How does the data below read from its first line through the line containing "destruct (rep_at_skip _ _ _ _ Hr1)"? Print those lines exactly.

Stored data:
★ ★ ★ ★ ★
(** Walking back from the last entry of [es], with the length of the one before. *)
Lemma index_back_spec zl e B : forall es fuel i n, rep zl n ((es ++ [e]) ++ B) -> 0 <= i -> (length es < fuel)%nat ->
  index_back fuel zl (pos es) (lastraw 0 es) i =
  Some (pos (take (length es - Z.to_nat i) es), if i <=? Z.of_nat (length es) then (if i =? Z.of_nat (length es) then 0 else -1) else i - Z.of_nat (length es)).
Proof.
  intros es. revert e B. induction es as [|e1 es IH] using rev_ind; intros e B fuel i n Hr Hi Hf; (destruct fuel as [|fuel]; [lia|]); cbn [index_back].
  - cbn [lastraw foldl length] in *. change (0 <? 0) with false. cbn [andb]. rewrite take_nil. do 2 f_equal.
    destruct (Z.leb_spec i (Z.of_nat 0)); [destruct (Z.eqb_spec i (Z.of_nat 0)); lia|lia].
  - assert (El : lastraw 0 (es ++ [e1]) = raw e1) by (unfold lastraw; by rewrite foldl_app). rewrite El. pose proof (raw_ge e1).
    rewrite (proj2 (Z.ltb_lt 0 (raw e1))) by lia. cbn [andb]. rewrite length_app in *. cbn [length] in *. destruct (Z.eqb_spec i 0) as [->|Hi0]; cbn [negb].
    + rewrite take_ge by (rewrite length_app; cbn [length]; lia). do 2 f_equal. rewrite (proj2 (Z.leb_le 0 _)), (proj2 (Z.eqb_neq 0 _)) by lia. done.
    + replace (pos (es ++ [e1]) - raw e1) with (pos es) by (unfold pos; rewrite esize_app, esize_cons; cbn [esize foldr]; lia).
      assert (Hr1 : rep zl n (es ++ e1 :: e :: B)) by (by rewrite <-!app_assoc in Hr).
      destruct (rep_at_skip _ _ _ _ Hr1) as (A & Ha & LA). destruct (at_first _ _ _ _ _ Ha) as (_ & _ & Ep & _). cbv zeta in Ep. rewrite LA in Ep.
      unfold pos. rewrite Ep. mred. fold (pos es). rewrite (IH e1 (e :: B) fuel (i - 1) n) by (try lia; by rewrite <-app_assoc).
      do 2 f_equal; [|destruct (Z.leb_spec (i - 1) (Z.of_nat (length es))), (Z.leb_spec i (Z.of_nat (length es + 1))); try lia;
                      destruct (Z.eqb_spec (i - 1) (Z.of_nat (length es))), (Z.eqb_spec i (Z.of_nat (length es + 1))); lia].
      unfold pos. do 2 f_equal. rewrite take_app_le by lia. f_equal. lia.
Qed.

Lemma rep_tail zl n es : rep zl n es -> ZIPLIST_TAIL_OFFSET zl = Some (toff 10 10 es) /\ ZIPLIST_BYTES zl = Some (11 + esize es) /\ ZIPLIST_LENGTH zl = Some n.
Proof.
  intros (-> & Hc & Hs & Hn & _). pose proof (esize_nonneg es). unfold block. split_and!.
  - apply get_tail. destruct es as [|x l]; [cbn; lia|]. pose proof (toff_ge 10 10 (x :: l) ltac:(done)). pose proof (toff_lt 10 10 (x :: l) ltac:(done)). lia.
  - rewrite get_bytes; cbn [length]; [f_equal; lia|lia].
  - apply get_length. unfold UINT16_MAX in Hn. pow2. lia.
Qed.

(** The byte at a position tells whether there is an entry. *)
Lemma byte_at zl n es1 es2 : rep zl n (es1 ++ es2) -> exists b, rd1 zl (pos es1) = Some b /\ (b =? ZIP_END) = bool_decide (es2 = []).
Proof.
  intros Hr. destruct (rep_at_skip _ _ _ _ Hr) as (A & Ha & LA). unfold pos. rewrite <-LA. destruct es2 as [|e es2].
  - rewrite (at_end _ _ _ Ha). by eexists.
  - destruct (at_first _ _ _ _ _ Ha) as ((b & -> & Eb) & _). exists b. split; [done|]. by rewrite Eb.
Qed.

Lemma index_spec zl n es i : rep zl n es ->
  ziplistIndex zl i = Some (let j := if i <? 0 then i + Z.of_nat (length es) else i in
    if (0 <=? j) && (j <? Z.of_nat (length es)) then Some (pos (take (Z.to_nat j) es)) else None).
Proof.
  intros Hr. unfold ziplistIndex. pose proof (at_fuel _ _ _ _ (rep_at _ _ _ Hr)) as Hf. cbv zeta. destruct (Z.ltb_spec i 0) as [Hi|Hi].
  - destruct (rep_tail _ _ _ Hr) as (-> & _). mred. destruct es as [|e es _] using rev_ind.
    + cbn [toff]. destruct (byte_at zl n [] [] Hr) as (b & E & Eb). unfold pos in E. change (10 + esize []) with 10 in E. rewrite bool_decide_true in Eb by done. rewrite E. mred. rewrite Eb. cbn [negb].
      mred. rewrite E. mred. rewrite Eb. cbn [length orb]. destruct ((0 <=? _) && _) eqn:Ej; [|done]. zbool. cbn [Z.of_nat] in *. lia.
    + rewrite toff_app. cbn [toff]. fold (pos es). destruct (byte_at zl n es [e] Hr) as (b & E & Eb). rewrite E. mred. rewrite Eb. rewrite bool_decide_false by done. cbn [negb].
      destruct (rep_at_skip _ _ _ _ Hr) as (A & Ha & LA). destruct (at_first _ _ _ _ _ Ha) as (_ & _ & Ep & _). cbv zeta in Ep. rewrite LA in Ep. fold (pos es) in Ep. rewrite Ep. mred.
      rewrite length_app in *. cbn [length] in *. rewrite (index_back_spec zl e [] es (length zl) (- i - 1) n) by (rewrite ?app_nil_r; try lia; done). mred.
      set (k := (length es - Z.to_nat (- i - 1))%nat).
      assert (Hr2 : rep zl n (take k es ++ drop k es ++ [e])) by (by rewrite app_assoc, take_drop).
      destruct (byte_at zl n _ _ Hr2) as (b2 & E2 & Eb2). rewrite E2. mred. rewrite Eb2. rewrite bool_decide_false by (intros E0; apply (f_equal length) in E0; rewrite length_app in E0; cbn [length] in E0; lia). cbn [orb].
      destruct (Z.leb_spec (- i - 1) (Z.of_nat (length es))) as [Hl|Hl].
      * rewrite (proj2 (Z.leb_le 0 _)), (proj2 (Z.ltb_lt _ (Z.of_nat (length es + 1)))) by lia. cbn [andb].
        assert (Ez : (0 <? (if - i - 1 =? Z.of_nat (length es) then 0 else -1)) = false) by (by destruct (- i - 1 =? Z.of_nat (length es))). rewrite Ez. f_equal. f_equal. f_equal.
        rewrite take_app_le by lia. f_equal. unfold k. lia.
      * rewrite (proj2 (Z.ltb_lt 0 _)) by lia. rewrite (proj2 (Z.leb_gt 0 _)) by lia. done.
  - pose proof (index_forward_spec zl es [] 0 (length zl) i (rep_at _ _ _ Hr) Hi Hf) as E. change (10 + Z.of_nat (length [])) with ZIPLIST_HEADER_SIZE in E. rewrite E. mred.
    set (k := Z.to_nat i). assert (Hr2 : rep zl n (take k es ++ drop k es)) by (by rewrite take_drop).
    destruct (byte_at zl n _ _ Hr2) as (b2 & E2 & Eb2). change (ZIPLIST_HEADER_SIZE + esize (take k es)) with (pos (take k es)). rewrite E2. mred. rewrite Eb2.
    rewrite (proj2 (Z.leb_le 0 i)) by lia. cbn [andb]. destruct (Z.ltb_spec i (Z.of_nat (length es))) as [Hl|Hl].
    + rewrite bool_decide_false; [done|]. intros E0. apply (f_equal length) in E0. rewrite length_drop in E0. cbn in E0. lia.
    + rewrite bool_decide_true; [done|]. apply drop_ge. lia.
Qed.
★ ★ ★ ★ ★
EXERCISE ANSWER:
(** Walking back from the last entry of [es], with the length of the one before. *)
Lemma index_back_spec zl e B : forall es fuel i n, rep zl n ((es ++ [e]) ++ B) -> 0 <= i -> (length es < fuel)%nat ->
  index_back fuel zl (pos es) (lastraw 0 es) i =
  Some (pos (take (length es - Z.to_nat i) es), if i <=? Z.of_nat (length es) then (if i =? Z.of_nat (length es) then 0 else -1) else i - Z.of_nat (length es)).
Proof.
  intros es. revert e B. induction es as [|e1 es IH] using rev_ind; intros e B fuel i n Hr Hi Hf; (destruct fuel as [|fuel]; [lia|]); cbn [index_back].
  - cbn [lastraw foldl length] in *. change (0 <? 0) with false. cbn [andb]. rewrite take_nil. do 2 f_equal.
    destruct (Z.leb_spec i (Z.of_nat 0)); [destruct (Z.eqb_spec i (Z.of_nat 0)); lia|lia].
  - assert (El : lastraw 0 (es ++ [e1]) = raw e1) by (unfold lastraw; by rewrite foldl_app). rewrite El. pose proof (raw_ge e1).
    rewrite (proj2 (Z.ltb_lt 0 (raw e1))) by lia. cbn [andb]. rewrite length_app in *. cbn [length] in *. destruct (Z.eqb_spec i 0) as [->|Hi0]; cbn [negb].
    + rewrite take_ge by (rewrite length_app; cbn [length]; lia). do 2 f_equal. rewrite (proj2 (Z.leb_le 0 _)), (proj2 (Z.eqb_neq 0 _)) by lia. done.
    + replace (pos (es ++ [e1]) - raw e1) with (pos es) by (unfold pos; rewrite esize_app, esize_cons; cbn [esize foldr]; lia).
      assert (Hr1 : rep zl n (es ++ e1 :: e :: B)) by (by rewrite <-!app_assoc in Hr).
      destruct (rep_at_skip _ _ _ _ Hr1) as (A & Ha & LA). destruct (at_first _ _ _ _ _ Ha) as (_ & _ & Ep & _). cbv zeta in Ep. rewrite LA in Ep.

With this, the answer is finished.